One doesn’t have to oppose abortion in the early stages of pregnancy to understand that the discussion on late-term procedures, such as those now permitted by New York and the one being considered in Virginia, must be informed by science. The moral and political landscape of the abortion debate has been altered by the medical advances of the last half-century. To deny that this is so requires a determination to ignore science that far exceeds even the positions of the most extreme global-warming skeptics.

The willingness to justify abortion up until birth is taking us into a moral vacuum created more by politics than any legitimate concern for the rights of women.
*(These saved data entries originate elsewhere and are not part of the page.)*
Lemma NewQueryValidator_tables_witness :
  paramPatterns (@NewQueryValidator refusing_package identity_tables) = ∅
  /\ (validateParamName "1bad"
        (@NewQueryValidator refusing_package identity_tables)).1 = true.
Proof.
  destruct (@NewQueryValidator_tables refusing_package identity_tables)
    as (_ & _ & _ & Hrefused).
  destruct (Hrefused "refused" eq_refl) as [Hempty Hpass].
  split; [exact Hempty | apply Hpass].
Defined.



(** X5: [ValidateQuery] never returns more records than there are
    observed parameters; it returns none for a request without
    parameters, and as many as there are parameters exactly when every
    observed pair fails a check. *)
Theorem ValidateQuery_bounded `{RegexpPackage}
    (qv : QueryValidator) (rules : gmap string string) (c : Ctx)
    (order : list (string * string)) :
  range_order (Queries c) order ->
  let errors := (ValidateQuery order {| heap_qv := qv; heap_rules := rules |}).1 in
  length errors <= size (Queries c)
  /\ (Queries c = ∅ -> errors = [])
  /\ (length errors = size (Queries c) <->
      forall param value, Queries c !! param = Some value ->
        invalid_param qv rules (param, value) = true).
Proof.
  intros Horder errors. subst errors. rewrite ValidateQuery_run.
  cbn [fst heap_qv heap_rules]. rewrite three_step_check_count.
  assert (Hsize : length order = size (Queries c)).
  { unfold range_order in Horder. rewrite Horder. apply length_map_to_list. }
  destruct (length_filter_all (invalid_param qv rules) order) as [Hle Heq].
  rewrite <- Hsize. split; [exact Hle|]. split.
  - intros Hempty. rewrite Hempty, map_size_empty in Hsize.
    destruct order; [reflexivity | discriminate].
  - rewrite Heq. split.
    + intros Hall param value Hobs. apply Hall.
      now apply (range_order_lookup _ _ _ _ Horder).
    + intros Hall [param value] Hin. apply Hall.
      now apply (range_order_lookup _ _ _ _ Horder).
Qed.

Lemma ValidateQuery_bounded_witness :
  length (ValidateQuery (map_to_list (Queries example_ctx)) example_heap).1
  <= size (Queries example_ctx).
Proof.
  apply (ValidateQuery_bounded example_validator handler_rules example_ctx
           (map_to_list (Queries example_ctx))).
  unfold range_order; reflexivity.
Defined.

(** X6: the records come in the order of the visit.  The pairs the
    records are about form a subsequence of the pairs visited: no record
    moves before a record of a pair visited earlier, and no pair is
    reported twice. *)
Theorem ValidateQuery_keeps_order `{RegexpPackage}
    (qv : QueryValidator) (rules : gmap string string)
    (order : list (string * string)) :
  sublist
    ((fun e => (Parameter_ e, Value e)) <$>
       (ValidateQuery order {| heap_qv := qv; heap_rules := rules |}).1)
    order.
Proof.
  rewrite ValidateQuery_run. cbn [fst heap_qv heap_rules].
  induction order as [|[param value] rest IH]; [constructor|].
  cbn [flat_map]. rewrite fmap_app.
  assert (Hone : three_step_check qv rules (param, value) = []
                 \/ exists m, three_step_check qv rules (param, value)
                              = [error_record param value m]).
  { unfold three_step_check. destruct (name_pattern_rejects qv param); [eauto|].
    destruct (rules !! param) as [tag|]; [|eauto].
    destruct (validator_rejects qv tag value); eauto. }
  destruct Hone as [-> | [m ->]].
  - now apply sublist_cons.
  - now apply sublist_skip.
Qed.

(** X7: every record says which check failed, and only that one.  Its
    message is the name-format message and the default pattern rejects
    the name; or the name passes, is no key of [rules], and the message
    is the unexpected-parameter message; or the name passes, [rules]
    gives it a tag, the validator under that tag rejects the value and
    the message names the tag.  So no type record is made for an
    undeclared name. *)
Theorem ValidateQuery_messages `{RegexpPackage}
    (qv : QueryValidator) (rules : gmap string string)
    (order : list (string * string)) :
  Forall (fun e =>
    (Message e = "invalid parameter name format"
     /\ name_pattern_rejects qv (Parameter_ e) = true)
    \/ (Message e = "unexpected parameter"
        /\ name_pattern_rejects qv (Parameter_ e) = false
        /\ rules !! Parameter_ e = None)
    \/ (exists tag,
          Message e = "invalid value for type " +:+ tag
          /\ name_pattern_rejects qv (Parameter_ e) = false
          /\ rules !! Parameter_ e = Some tag
          /\ validator_rejects qv tag (Value e) = true))
    (ValidateQuery order {| heap_qv := qv; heap_rules := rules |}).1.
Proof.
  rewrite ValidateQuery_run. cbn [fst heap_qv heap_rules].
  apply Forall_forall. intros e (param & value & _ & He)%elem_of_checks.
  unfold three_step_check in He.
  destruct (name_pattern_rejects qv param) eqn:Hname.
  { apply list_elem_of_singleton in He as ->. left. auto. }
  destruct (rules !! param) as [tag|] eqn:Hrule.
  - destruct (validator_rejects qv tag value) eqn:Hval.
    + apply list_elem_of_singleton in He as ->. right. right.
      exists tag. auto.
    + now apply elem_of_nil in He.
  - apply list_elem_of_singleton in He as ->. right. left. auto.
Qed.
(** X3. The completion flag of a step takes precedence over whatever else
    the step names.  When the parsed step is flagged finished, the loop is
    left at once: none of its providers or its action is executed, the
    trajectory is unchanged and no [EXECUTING] phase is entered.  The
    completion notice is sent outside the [try]: if the callback throws on
    it, the exception leaves the loop. *)
Theorem finish_flag_skips_execution (fuel : nat) (iterationCount : Z)
    (st : St W) (composed : State V) (raw : string) (parsedStep : Parsed)
    (w1 w2 w3 w4 : W) (notified : Outcome unit) :
  lessThan iterationCount (maxIterations env) = true ->
  composeState W V env (world st) = (Ok composed, w1) ->
  useModel W V env
    (composePromptFromState W V env
       {| values := values V composed;
          actionResults := traceActionResult st |}
       "multiStepDecisionTemplate") w1 = (Ok raw, w2) ->
  parseKeyValueXml W V env raw w2 = (Some parsedStep, w3) ->
  isFinished (p_isFinish parsedStep) = true ->
  callback {| c_text := ""; c_actions := [];
              c_thought := nullish (p_thought parsedStep) "";
              c_simple := false |} w3 = (notified, w4) ->
  loop env message callback (S fuel) iterationCount st
  = Some (match notified with
          | Ok _ => Ok (ExitFinished, (iterationCount + 1)%Z)
          | Throw e => Throw e
          end,
          {| world := w4;
             traceActionResult := traceActionResult st;
             logger := (logger st
                        ++ [LogStart (iterationCount + 1) (maxIterations env);
                            LogComplete (iterationCount + 1)])%list;
             phases := (phases st ++ [DECIDING])%list |}).
Proof.
  intros Hlt Hcompose Hmodel Hparse Hfin Hcb.
  cbn [loop]. rewrite Hlt. unfold iteration.
  unfold bind, liftW, log, enter, modify, gets, ret. simpl.
  rewrite Hcompose. simpl. rewrite Hmodel. simpl. rewrite Hparse. simpl.
  rewrite Hfin. simpl. rewrite Hcb.
  destruct notified as [[]|e]; simpl; rewrite <- app_assoc; reflexivity.
Qed.

(** X4. A ceiling that is not a positive number switches the loop off.
    When MAX_MULTISTEP_ITERATIONS parses to NaN or to a number below 1, no
    decision step runs at all: the cycle is the summarization alone, so
    the model is asked once, for the summary, with an empty trajectory. *)
Theorem unusable_ceiling_skips_the_loop (w : W) :
  lessThan 0 (maxIterations env) = false ->
  runMultiStepCoreTest env message callback w
  = Some (summarize env message 0 (init w))
  /\ count DECIDING (snd (summarize env message 0 (init w))) = 0%nat
  /\ count EXECUTING (snd (summarize env message 0 (init w))) = 0%nat
  /\ count SUMMARIZING (snd (summarize env message 0 (init w))) = 1%nat
  /\ traceActionResult (snd (summarize env message 0 (init w))) = [].
Proof.
  intros H. split.
  - unfold runMultiStepCoreTest, runLoop.
    now rewrite (loop_at_ceiling W V env message callback _ _ _ H).
  - destruct (summarize_phases W V env message 0 (init w)) as (Hs & Hd & He).
    rewrite Hs, Hd, He, summarize_entries. auto.
Qed.

End Trace.

Arguments providersNeverThrow {W V} env callback.
Arguments providerEntry {W V} env e.

(** *** On the mocked runtime of the test file *)

Lemma testRuntime_providers_safe : providersNeverThrow testRuntime mockCallback.
Proof.
  split.
  - intros p w [<-|[<-|[]]]; eexists _, _; reflexivity.
  - intros c w. eexists. reflexivity.
Qed.

(** Three names, the second one not registered: three entries, in that
    order. *)
Lemma providers_recorded_in_request_order_witness :
  exists st1 entries,
    executeProviders TestWorld unit testRuntime mockCallback (Some "Look up")
      ["TEST_PROVIDER"; "MISSING_PROVIDER"; "ANOTHER_PROVIDER"]
      (init (mkWorld [] []))
    = (Ok tt, st1)
    /\ traceActionResult st1 = (traceActionResult (init (mkWorld [] [])) ++ entries)%list
    /\ map actionName entries
       = ["TEST_PROVIDER"; "MISSING_PROVIDER"; "ANOTHER_PROVIDER"]
    /\ Forall (providerEntry testRuntime) entries.
Proof.
  exact (providers_recorded_in_request_order TestWorld unit testRuntime
           mockCallback (Some "Look up")
           ["TEST_PROVIDER"; "MISSING_PROVIDER"; "ANOTHER_PROVIDER"]
           (init (mkWorld [] [])) testRuntime_providers_safe).
Defined.

Example unknown_provider_is_a_failed_entry :
  map (fun e => (actionName e, success e))
    (traceActionResult
       (snd (executeProviders TestWorld unit testRuntime mockCallback
               (Some "Look up")
               ["TEST_PROVIDER"; "MISSING_PROVIDER"; "ANOTHER_PROVIDER"]
               (init (mkWorld [] [])))))
  = [("TEST_PROVIDER", true); ("MISSING_PROVIDER", false);
     ("ANOTHER_PROVIDER", true)].
Proof. reflexivity. Qed.

(** A step that is flagged finished and still names a provider and an
    action. *)
Definition finishingWorld : TestWorld :=
  mkWorld [ step "All done" ["TEST_PROVIDER"] (Some "TEST_ACTION") true ] [].

Lemma finish_flag_skips_execution_witness :
  loop testRuntime testMessage mockCallback 6 0%Z (init finishingWorld)
  = Some (Ok (ExitFinished, 1%Z),
          {| world :=
               mkWorld []
                 [ {| c_text := ""; c_actions := []; c_thought := "All done";
                      c_simple := false |} ];
             traceActionResult := [];
             logger := [LogStart 1 (Some 6%Z); LogComplete 1];
             phases := [DECIDING] |}).
Proof.
  exact (finish_flag_skips_execution TestWorld unit testRuntime testMessage
           mockCallback 5 0%Z (init finishingWorld) (mkState tt [])
           "Mock LLM response"
           (mkParsed (Some "All done") ["TEST_PROVIDER"] (Some "TEST_ACTION")
              (FlagBool true) None)
           finishingWorld finishingWorld (mkWorld [] [])
           (mkWorld []
              [ {| c_text := ""; c_actions := []; c_thought := "All done";
                   c_simple := false |} ])
           (Ok tt) eq_refl eq_refl eq_refl eq_refl eq_refl eq_refl).
Defined.

(** A setting that is not a number: [parseInt] gives NaN. *)
Definition unreadableCeiling : Env TestWorld unit :=
  mockRuntime (Some "six") (Some defaultStep) [testProvider] mockUseModel
    mockProcessActions.

Lemma unusable_ceiling_skips_the_loop_witness :
  runMultiStepCoreTest unreadableCeiling testMessage mockCallback successWorld
  = Some (summarize unreadableCeiling testMessage 0 (init successWorld))
  /\ count DECIDING
       (snd (summarize unreadableCeiling testMessage 0 (init successWorld)))
     = 0%nat
  /\ count EXECUTING
       (snd (summarize unreadableCeiling testMessage 0 (init successWorld)))
     = 0%nat
  /\ count SUMMARIZING
       (snd (summarize unreadableCeiling testMessage 0 (init successWorld)))
     = 1%nat
  /\ traceActionResult
       (snd (summarize unreadableCeiling testMessage 0 (init successWorld)))
     = [].
Proof.
  exact (unusable_ceiling_skips_the_loop TestWorld unit unreadableCeiling
           testMessage mockCallback successWorld eq_refl).
Defined.

(** The setting "0" is a non-empty string, so the default of 6 does not
    apply: the ceiling is 0 and the loop is off. *)
Example zero_ceiling :
  maxIterations
    (mockRuntime (Some "0") (Some defaultStep) [testProvider] mockUseModel
       mockProcessActions) = Some 0%Z
  /\ option_map (fun r => (phases (snd r), logger (snd r)))
       (runMultiStepCoreTest
          (mockRuntime (Some "0") (Some defaultStep) [testProvider]
             mockUseModel mockProcessActions)
          testMessage mockCallback successWorld)
     = Some ([SUMMARIZING; DONE], [LogMaxReached (Some 0%Z)]).
Proof. split; reflexivity. Qed.

End Trajectory.

(** ** The settings action, beyond the storage calls
    (the second part of multi-step.test.ts: [categorizeSettings],
    [extractSettingValues], [processSettingUpdates] with its store, and
    the reply generators) *)

Module SettingsFlow.

Import Settings.
Local Open Scope js_scope.

(** *** What a pass over the updates can change *)

(** Two settings that differ at most in their value. *)
Definition sameButValue (s s' : Setting) : Prop :=
  name s' = name s /\ description s' = description s
  /\ required s' = required s /\ dependsOn s' = dependsOn s
  /\ onSetAction s' = onSetAction s.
It’s one thing to say women must have a right to choose. But to assert that women or doctors should have a right to terminate the life of a 40-week-old fetus or a viable infant or even to contemplate the death of an unwanted child born alive despite an attempted  abortion—as was the case of the murders committed by Philadelphia abortion provider Dr. Kermit Gosnell, whose notorious case illustrated what happens when no moral limits are placed on such procedures—is to lead us down the path to a moral abyss.

It is precisely because Jewish religious law on abortion is more nuanced than those of other groups that our faith leaders have the standing to condemn such extreme positions. Rather than engaging in the usual left-right arguments in which liberals and conservatives support their usual allies, Jewish groups should be seeking to help Americans find a middle path that would oppose laws such as those in New York and Virginia, rather than blindly supporting them. No person of faith should stand by silently and support measures that condone the moral equivalent of infanticide.